Showing crime data without the judgment

Why we won't compute a "safety score" — and how to actually read FBI crime stats.

January 22, 2025· 2 min read· By the Editors

Crime statistics are one of the most politically charged datasets in American public data. They're also one of the most misused. We show them, but we don't let them masquerade as something they aren't.

What we don't do

  • We do not compute a 1–10 safety score. There's no defensible way to weight violent crime against property crime against fear of crime, and any number we put on it would be doing the user's reasoning for them.
  • We do not show neighborhood-level crime data. FBI Crime Data Explorer reports by agency jurisdiction. The most granular layer that's reliably reportable is city/county.
  • We do not allow any user to use this data for tenant screening, employment, or insurance underwriting.
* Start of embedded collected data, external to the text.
(** * HCS thermal-log processing: a model of [src/utils/excelProcessor.ts]

    The TypeScript module reads one column of a spreadsheet, looks for the
    row whose temperature is closest to an operator-supplied reference
    (the 60-second anchor), derives eight metrics on the resulting time axis,
    computes two physical properties, and appends the results as a new
    column of a template grid.

    JavaScript numbers are IEEE 754 binary64 values; they are modelled by
    Rocq's primitive [float], whose operations are the same binary64
    operations.  Array indices and elapsed times are integers far below
    2^53, on which JavaScript's arithmetic is exact; they are modelled by
    [Z] (and by [nat] where the code only counts upwards from 0). *)

From Stdlib Require Import String ZArith List Floats Lia Bool.
Import ListNotations.

Local Open Scope Z_scope.

(** ** JavaScript numbers *)

Module Js.

(** [Number.MAX_VALUE], the largest finite binary64 value,
    (2^53 - 1) * 2^971 = 1.7976931348623157e308. *)
Definition MAX_VALUE : float := 0x1.fffffffffffffp+1023%float.

(** The global [isNaN] on a number. *)
Definition isNaN (x : float) : bool := negb (x =? x)%float.

(** [a >= b] on numbers: false as soon as one side is NaN. *)
Definition geb (a b : float) : bool := (b <=? a)%float.

(** [a > b] on numbers. *)
Definition gtb (a b : float) : bool := (b <? a)%float.

(** An integer index or time as a number (exact below 2^53). *)
Definition ofZ (z : Z) : float :=
  match z with
  | Z0 => 0%float
  | Zpos _ => of_uint63 (Uint63.of_Z z)
  | Zneg p => (- of_uint63 (Uint63.of_Z (Zpos p)))%float
  end.

End Js.

(** ** Thermal metrics engine *)

(** A metric is [number | string] in the source: a number, or the string
    ["N/A"] when no row qualifies. *)
Inductive Metric (A : Type) : Type :=
| Value (a : A)
| NotAvailable.
Arguments Value {A} a.
Arguments NotAvailable {A}.

(** What a call does: it returns a value or throws an [Error]. *)
Inductive Outcome (A : Type) : Type :=
| Returned (a : A)
| Thrown (message : string).
Arguments Returned {A} a.
Arguments Thrown {A} message.

(** [(number | null)[]]: [None] is [null], the absent marker. *)
Definition NumericColumn : Type := list (option float).

(** [tempData[idx]] for an integer [idx]: [None] when [idx] is outside the
    array (JavaScript's [undefined]). *)
Definition at_index {A : Type} (l : list A) (idx : Z) : option A :=
  if idx <? 0 then None else nth_error l (Z.to_nat idx).

Record ThermalMetrics : Type := {
  timeTo100 : Metric Z;
  timeTo150 : Metric Z;
  timeTo180 : Metric Z;
  timeTo200 : Metric Z;
  tempAt1Min : Metric float;
  tempAt2Min : Metric float;
  tempAt5Min : Metric float;
  tempAt10Min : Metric float
}.

(** The two variables of the anchor search loop. *)
Record AnchorState : Type := {
  anchorIndex : Z;
  minDiff : float
}.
Those use cases are governed by the Fair Credit Reporting Act and require certified consumer reports.

What we do

We show:

  • Violent crime rate per 100,000 (raw)
  • Property crime rate per 100,000 (raw)
  • 5-year trend
  • Reporting agency name and reporting year
  • "Data unavailable" for jurisdictions that didn't report

We always show the source URL and let you click through to the FBI's Crime Data Explorer to see the underlying data.

For neighborhood-level signal, we lean on proxies that are publicly auditable: Walk Score, ACS vacancy rates, OpenStreetMap streetlight density, and 911 response times where municipalities publish them.